By Jennifer Hadley 10/14/2009
Afew months ago I pessimistically opined that the Cash for Clunkers program was in short, a bad idea (“Cash for Clunkers,” July 9). I still maintain that position, in spite of the fact that Transportation Secretary Ray LaHood called it one of “the best economic news stories we’ve seen.” I presume his position comes from the fact that participating dealerships by and large saw their sales spike (up 26 percent over July). And he’s probably proud of the fact that 690,114 “clunkers” were destroyed, theoretically replacing them with greener, energy-conserving vehicles.
Unfortunately I misplaced Secretary LaHood’s phone number, so calling to ask him what he thought the future of the auto industry will look like now that the program is over wasn’t an option. Instead I opted to call on two local auto industry employees, to see if they — like me — had a sinking suspicion that this program might have been enacted a little hastily. Actually I think the words I used were, “a poorly thought-out strategy where the government, even with good intentions, seems hell-bent on firing first, then aiming later.”

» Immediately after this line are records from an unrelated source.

Lemma cursor_take_spec start end_ c origins :
  cursor_at origins c -> c.2 <= start -> start <= end_ ->
  let r := cursor_take start end_ c in
  expand r.1 = slice start end_ origins /\ cursor_at origins r.2 /\ r.2.2 <= end_.
Proof.
  unfold cursor_at, cursor_take. destruct c as [cp co]; cbn [fst snd]. intros Hc Hs He.
  destruct (take_loop_spec start end_ cp co ltac:(lia)) as (H1 & H2 & H3).
  cbn in *. rewrite Hc in H1, H3. rewrite slice_drop in H1 by done.
  rewrite drop_drop in H3. split_and!; [done| |lia].
  rewrite H3. f_equal. lia.
Qed.

(** ** Redaction of spans *)

(** Spans in order from [last] on, inside a text of length [n]. *)
Fixpoint ordered_from (last n : nat) (spans : list span) : Prop :=
  match spans with
  | [] => last <= n
  | (s, e) :: r => last <= s /\ s <= e /\ ordered_from e n r
  end.

Lemma ordered_from_le last n spans : ordered_from last n spans -> last <= n.
Proof. revert last. induction spans as [|[s e] r IH]; cbn; [done|]. intros last (?&?&?%IH). lia. Qed.

Lemma ordered_from_separated last n l :
  separated l -> within n l -> Forall (fun s => last <= s.1) l -> last <= n ->
  ordered_from last n l.
Proof.
  intros [Hs Hw] Hn Hl Hln. revert last Hl Hln.
  induction Hs as [|[s e] r Hr IH Hx]; intros last Hl Hln; cbn; [done|].
  apply Forall_cons in Hw as [Hse Hw], Hn as [Hen Hn], Hl as [Hls Hl]. cbn in *.
  split_and!; [done..|]. apply IH; done.
Qed.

My first call was to Amanda Bruton, who sells online advertising to dealerships. She has close working connections with about 100 dealerships throughout Southern California. “Cash for Clunkers killed my month. The idea was great — to jumpstart a new business model — but what I saw were companies in over their heads. I do think that most of my dealers were successful with the program, but about 20 percent pulled out before the program ended because they blew through their inventory, or were overwhelmed with the added stress of paperwork.” In short, Bruton’s advertising sales plummeted during the time the program was in place.

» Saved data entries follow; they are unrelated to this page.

Lemma overlapping_covers off src len last n st p :
  ordered_from last n st ->
  covers (overlapping off src len st) p <->
  off <= p < off + len /\ covers st (src + (p - off)).
Proof.
  revert last. induction st as [|[s e] r IH]; intros last Ho; cbn [overlapping fst snd].
  { pose proof (covers_nil p). pose proof (covers_nil (src + (p - off))). tauto. }
  destruct Ho as (?&?&Ho). pose proof (covers_cons (s, e) r (src + (p - off))) as Hcc.
  cbn in Hcc. destruct (Nat.ltb_spec s (src + len)) as [Hlt|Hge].
  - rewrite Hcc, covers_cons, (IH _ Ho). cbn.
    assert (off + (max s src - src) <= p < off + (min e (src + len) - src) <->
            off <= p < off + len /\ s <= src + (p - off) < e) as -> by lia. tauto.
  - split; [by intros ?%covers_nil|]. rewrite Hcc. intros [? [?|Hc]]; [lia|].
    apply (covers_ordered _ _ _ _ Ho) in Hc. lia.
Qed.

Lemma overlapping_ordered off src len last n st :
  ordered_from last n st -> Forall (fun s => src < s.2) st -> last <= src + len ->
  ordered_from (off + (max last src - src)) (off + len) (overlapping off src len st).
Proof.
  revert last. induction st as [|[s e] r IH]; intros last Ho Hf Hl; cbn [overlapping fst snd]; [cbn; lia|].
  destruct Ho as (?&?&Ho). apply Forall_cons in Hf as [Hse Hf]; cbn in Hse.
  destruct (Nat.ltb_spec s (src + len)) as [Hlt|Hge]; cbn; [|lia].
  split_and!; [lia..|]. destruct (decide (e <= src + len)) as [Hle|Hgt].
  - rewrite Nat.min_l by lia. replace (e - src) with (max e src - src) by lia. by apply IH.
  - rewrite Nat.min_r by lia. destruct r as [|[s' e'] r]; cbn [overlapping fst snd]; [cbn; lia|].
    cbn in Ho. destruct (Nat.ltb_spec s' (src + len)); cbn; lia.
Qed.

(** Piece lists the engine builds: an empty piece never has a positive source. *)
Definition proper (pieces : list Piece) : Prop :=
  Forall (fun p => p.1 = 0 -> forall s, p.2 = Some s -> s = 0) pieces.

Lemma lookup_expand1_Some len src i j :
  expand1 (len, Some src) !! i = Some (Some j) <-> i < len /\ j = src + i.
Proof.
  cbn. rewrite list_lookup_fmap. split.
  - destruct (seq src len !! i) as [k|] eqn:E; [|done]. intros [= ->].
    by apply lookup_seq in E as [-> ?].
  - intros [? ->]. by rewrite lookup_seq_lt.
Qed.

Lemma increasing_app_head len src o :
  increasing (expand1 (len, Some src) ++ o) -> 0 < len ->
  forall i j, o !! i = Some (Some j) -> src <= j.
Proof.
  unfold increasing. rewrite omap_app, StronglySorted_app. intros (Hlt & _ & _) Hlen i j Ho.
  enough (src < j) by lia. apply Hlt; apply list_elem_of_omap.
  - exists (Some src). split; [|done]. apply (list_elem_of_lookup_2 _ 0).
    apply lookup_expand1_Some. lia.
  - exists (Some j). split; [|done]. by eapply list_elem_of_lookup_2.
Qed.

Lemma increasing_app_r o o' : increasing (o ++ o') -> increasing o'.
Proof. apply increasing_sublist, sublist_inserts_l. done. Qed.

Lemma masked_loop_covers pieces last n st off p :
  ordered_from last n st -> increasing (expand pieces) -> proper pieces ->
  covers (masked_loop pieces st off) p <->
  off <= p /\ exists j, expand pieces !! (p - off) = Some (Some j) /\ covers st j.
Proof.
  revert st off. induction pieces as [|[len [src|]] r IH]; intros st off Ho Hi Hp; cbn [masked_loop].
  { pose proof (covers_nil p). cbn. setoid_rewrite lookup_nil. naive_solver. }
  all: apply Forall_cons in Hp as [Hz Hp]; cbn [fst snd] in Hz; rewrite expand_cons in *.
  - pose proof (drop_ended_ordered src _ _ _ Ho) as Hod.
    rewrite covers_app, (overlapping_covers _ _ _ _ _ _ _ Hod).
    rewrite (IH _ _ Hod (increasing_app_r _ _ Hi) Hp), drop_ended_covers by lia.
    assert (forall i j, expand r !! i = Some (Some j) -> src <= j) as Hlater.
    { intros i j Hij. destruct (decide (len = 0)) as [->|Hn].
      - rewrite (Hz eq_refl src eq_refl). lia.
      - eapply increasing_app_head; [exact Hi|lia|exact Hij]. }
    rewrite lookup_app, length_expand1; cbn [fst]. split.
    + intros [[Hr Hc]|(Hge & j & Hj & Hc)].
      * split; [lia|]. exists (src + (p - off)). split; [|done].
        assert (expand1 (len, Some src) !! (p - off) = Some (Some (src + (p - off)))) as ->; [|done].
        apply lookup_expand1_Some. lia.
      * split; [lia|]. exists j. rewrite drop_ended_covers in Hc by eauto. split; [|done].
        rewrite lookup_ge_None_2 by (rewrite length_expand1; cbn; lia).
        by replace (p - off - len) with (p - (off + len)) by lia.
    + intros (Hge & j & Hj & Hc). destruct (decide (p < off + len)) as [Hlt|Hnlt].
      * left. split; [lia|]. destruct (expand1 _ !! (p - off)) as [o|] eqn:E.
        -- simplify_eq. by apply lookup_expand1_Some in E as [_ ->].
        -- apply lookup_ge_None in E. rewrite length_expand1 in E. cbn in E. lia.
      * right. split; [lia|]. exists j.
        rewrite lookup_ge_None_2 in Hj by (rewrite length_expand1; cbn; lia).
        replace (p - (off + len)) with (p - off - len) by lia. split; [done|].
        rewrite drop_ended_covers by eauto. done.
  - rewrite (IH _ _ Ho (increasing_app_r _ _ Hi) Hp), lookup_app, length_expand1; cbn [fst].
    cbn [expand1 snd fst]. split.
    + intros (Hge & j & Hj & Hc). split; [lia|]. exists j. split; [|done].
      rewrite lookup_ge_None_2 by (rewrite length_replicate; lia).
      by replace (p - off - len) with (p - (off + len)) by lia.
    + intros (Hge & j & Hj & Hc). destruct (decide (p < off + len)) as [Hlt|Hnlt].
      * rewrite lookup_replicate_2 in Hj by lia. done.
      * rewrite lookup_ge_None_2 in Hj by (rewrite length_replicate; lia).
        split; [lia|]. exists j. replace (p - (off + len)) with (p - off - len) by lia. done.
Qed.

Lemma masked_loop_ordered pieces n st off :
  ordered_from 0 n st ->
  ordered_from off (off + length (expand pieces)) (masked_loop pieces st off).
Proof.
  revert st off. induction pieces as [|[len [src|]] r IH]; intros st off Ho; cbn [masked_loop].
  { cbn. lia. }
  all: rewrite expand_cons, length_app, length_expand1; cbn [fst].
  - eapply ordered_from_app.
    + replace off with (off + (max 0 src - src)) at 1 by lia.
      eapply overlapping_ordered; [by apply drop_ended_ordered|by eapply drop_ended_after|lia].
    + rewrite Nat.add_assoc. by apply IH, drop_ended_ordered.
  - rewrite Nat.add_assoc. eapply ordered_from_weaken; [|by apply IH]. lia.
Qed.

(** ** Inserted characters next to a masked range *)

Lemma inserted_loop_covers pieces off p :
  covers (inserted_loop pieces off) p <-> off <= p /\ expand pieces !! (p - off) = Some None.
Proof.
  revert off. induction pieces as [|[len src] r IH]; intros off; cbn [inserted_loop].
  { pose proof (covers_nil p). cbn. rewrite lookup_nil. naive_solver. }
  rewrite covers_app, IH, expand_cons, lookup_app, length_expand1. cbn [fst].
  destruct (decide (p - off < len)) as [Hlt|Hge].
  - destruct src as [src|]; cbn [expand1 fst snd].
    + rewrite list_lookup_fmap, lookup_seq_lt by lia. cbn.
      pose proof (covers_nil p). split; [|naive_solver]. intros [?|[? _]]; [done|lia].
    + rewrite lookup_replicate_2, covers_cons by lia. cbn [fst snd].
      pose proof (covers_nil p). split; [intros [[?|?]|[? _]]; [split; [lia|done]|done|lia]|].
      intros [? _]. left; left. lia.
  - rewrite (lookup_ge_None_2 (expand1 _)) by (rewrite length_expand1; cbn; lia).
    replace (p - off - len) with (p - (off + len)) by lia.
    split; [intros [Hc|[? ?]]; [|split; [lia|done]]|].
    + destruct src; [by apply covers_nil in Hc|]. apply covers_cons in Hc as [Hc|Hc%covers_nil]; [|done].
      cbn in Hc. lia.
    + intros [? ?]. right. split; [|done]. enough (len <= p - off) by lia. lia.
Qed.

Lemma inserted_loop_wf pieces off : Forall span_wf (inserted_loop pieces off).
Proof.
  revert off. induction pieces as [|[len src] r IH]; intros off; cbn; [constructor|].
  destruct src; [apply IH|]. constructor; [unfold span_wf; cbn; lia|apply IH].
Qed.

Lemma inserted_loop_within pieces off :
  within (off + length (expand pieces)) (inserted_loop pieces off).
Proof.
  revert off. induction pieces as [|[len src] r IH]; intros off; [constructor|].
  cbn [inserted_loop]. rewrite expand_cons, length_app, length_expand1; cbn [fst].
  rewrite Nat.add_assoc. apply Forall_app. split; [|apply IH].
  destruct src; repeat constructor. cbn. lia.
Qed.

Section Absorb.
Notation tagged := (nat * nat * bool)%type.
Notation joins := (fun start last_end => start <=? last_end).



#[global] Instance tagged_le_total : Total tagged_le.
Proof.
  intros [[a b] x] [[c d] y]. unfold tagged_le, span_le; cbn.
  destruct (decide (a < c)); [left; split; [lia|intros [= -> ->]; lia]|].
  destruct (decide (c < a)); [right; split; [lia|intros [= -> ->]; lia]|].
  destruct (decide (b < d)); [left; split; [lia|intros [= -> ->]; lia]|].
  destruct (decide (d < b)); [right; split; [lia|intros [= -> ->]; lia]|].
  destruct x, y; cbn; [left|right|left|left]; (split; [lia|done]).
Qed.
#[global] Instance tagged_le_trans : Transitive tagged_le.
Proof.
  intros [[a b] x] [[c d] y] [[e f] z]. unfold tagged_le, span_le; cbn.
  intros [H1 H2] [H3 H4]. split; [lia|]. intros [= -> ->].
  assert (c = e /\ d = f) as [-> ->] by lia. destruct x, y, z; naive_solver.
Qed.

Lemma group_fold_coalesce tags acc :
  fst <$> fold_left group_step tags acc
  = fold_left (coalesce_step joins) (fst <$> tags) (fst <$> acc).
Proof.
  revert acc. induction tags as [|t r IH]; intros acc; cbn; [done|]. rewrite IH. f_equal.
  destruct acc as [|g acc]; cbn; [done|]. by destruct (t.1.1 <=? g.1.2).
Qed.

(** A masked tag ends up inside a masked group. *)
Definition inside (t : tagged) (groups : list tagged) : Prop :=
  exists g, g ∈ groups /\ g.2 = true /\ g.1.1 <= t.1.1 /\ t.1.2 <= g.1.2.

Lemma group_step_inside t s groups :
  inside t groups -> inside t (group_step groups s).
Proof.
  intros (g & Hg & Hm & H1 & H2). destruct groups as [|h r]; [by apply elem_of_nil in Hg|].
  cbn [group_step]. destruct (s.1.1 <=? h.1.2); [|exists g; split_and!; [by right|done..]].
  apply elem_of_cons in Hg as [->|Hg]; [|exists g; split_and!; [by right|done..]].
  eexists; split; [left|]. cbn. rewrite Hm. split_and!; [done|lia|lia].
Qed.

Lemma group_step_self t groups :
  t.2 = true -> (forall g, g ∈ groups -> g.1.1 <= t.1.1) -> inside t (group_step groups t).
Proof.
  intros Ht Hs. destruct groups as [|h r]; cbn [group_step]; [exists t; split_and!; [left|done..]|].
  destruct (t.1.1 <=? h.1.2); [|exists t; split_and!; [left|done..]].
  eexists; split; [left|]. cbn. rewrite Ht, orb_true_r.
  split_and!; [done|apply Hs; left|lia].
Qed.

Lemma group_step_starts t u groups :
  (forall g, g ∈ groups -> g.1.1 <= u) -> t.1.1 <= u ->
  forall g, g ∈ group_step groups t -> g.1.1 <= u.
Proof.
  intros Hg Ht g. destruct groups as [|h r]; cbn [group_step].
  - by intros ->%list_elem_of_singleton.
  - destruct (_ <=? _); intros [->|?]%elem_of_cons; cbn; try done; apply Hg; first [done | by left | by right].
Qed.

Lemma group_fold_inside tags acc t :
  StronglySorted (fun a b => a.1.1 <= b.1.1) tags ->
  (forall g s, g ∈ acc -> s ∈ tags -> g.1.1 <= s.1.1) ->
  inside t acc \/ (t ∈ tags /\ t.2 = true) ->
  inside t (fold_left group_step tags acc).
Proof.
  revert acc. induction tags as [|s r IH]; intros acc Hs Hacc Hin; cbn [fold_left].
  { destruct Hin as [?|[?%elem_of_nil _]]; done. }
  apply StronglySorted_cons in Hs as [Hx Hs]. rewrite Forall_forall in Hx. apply IH; [done|..].
  - intros g u Hg Hu. eapply group_step_starts; [|exact (Hx u Hu)|exact Hg].
    intros g' Hg'. apply Hacc; [done|by right].
  - destruct Hin as [Hin|[[->|Hin]%elem_of_cons Ht]]; [left; by apply group_step_inside| |by right].
    left. apply group_step_self; [done|]. intros g Hg. apply Hacc; [done|left].
Qed.
End Absorb.

Lemma filter_masked_sublist (l : list (span * bool)) :
  (fst <$> List.filter snd l) `sublist_of` (fst <$> l).
Proof. induction l as [|g r IH]; cbn; [done|]. destruct g.2; by constructor. Qed.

But it’s not all bad news the way she sees it. “My job will undoubtedly rebound, as manufacturers ramp up production once again. I’m just afraid that we’re going to recreate the same situation we had six months ago, when dealers had too much inventory and too few buyers. Now that the program is over, the dealerships look like ghost towns.” But that will ultimately work in her favor, she admits, “as dealerships will need advertising to bring back consumers.”
My second call was to Merlin Froyd, Internet sales director at Sunrise Ford. In contrast to Bruton, his dealership prospered during the program, but he still fears its long-term implications. “We cleaned out a lot of inventory, but I’m deeply concerned for the future.” In addition to fears that buyers who may have come into the market late this year or next will now steer clear of purchasing, Froyd voices another concern.
“Many of the cars that we took in were in very good running condition. We were forced to destroy perfectly good cars.” Because dealerships were not allowed to resell the clunkers, 690,114 used cars were effectively removed from the used-car market. Had those cars been resold, the sales taxes and title fees paid on those vehicles would have gone back into the communities. Moreover, “lower income families who could have purchased an older, lower-priced vehicle have 690,000 fewer choices,” Froyd adds.
Unfortunately, through forcing destruction of these vehicles, nonprofits and charities also lost out, an issue that troubles both Bruton and Froyd. Moreover, both are worried that the lack of buyers over the coming months may have dire consequences for aftermarket suppliers and independent mechanic shops. Froyd brings up one other potential “loser” from the Cash for Clunkers program: the environment. “I’m all for going green. But the fact is that we are going to put much more money into creating new vehicles than the energy we would have spent maintaining many of these clunkers.”
However, there were some winners in this deal. People who received government help in purchasing a car won big. Dealerships for the most part won big, at least for the time being. But, unfortunately, it’s far too early to tell just how many people will ultimately lose from this program. I mean of course, aside from the taxpayers, who just lost nearly $3 billion.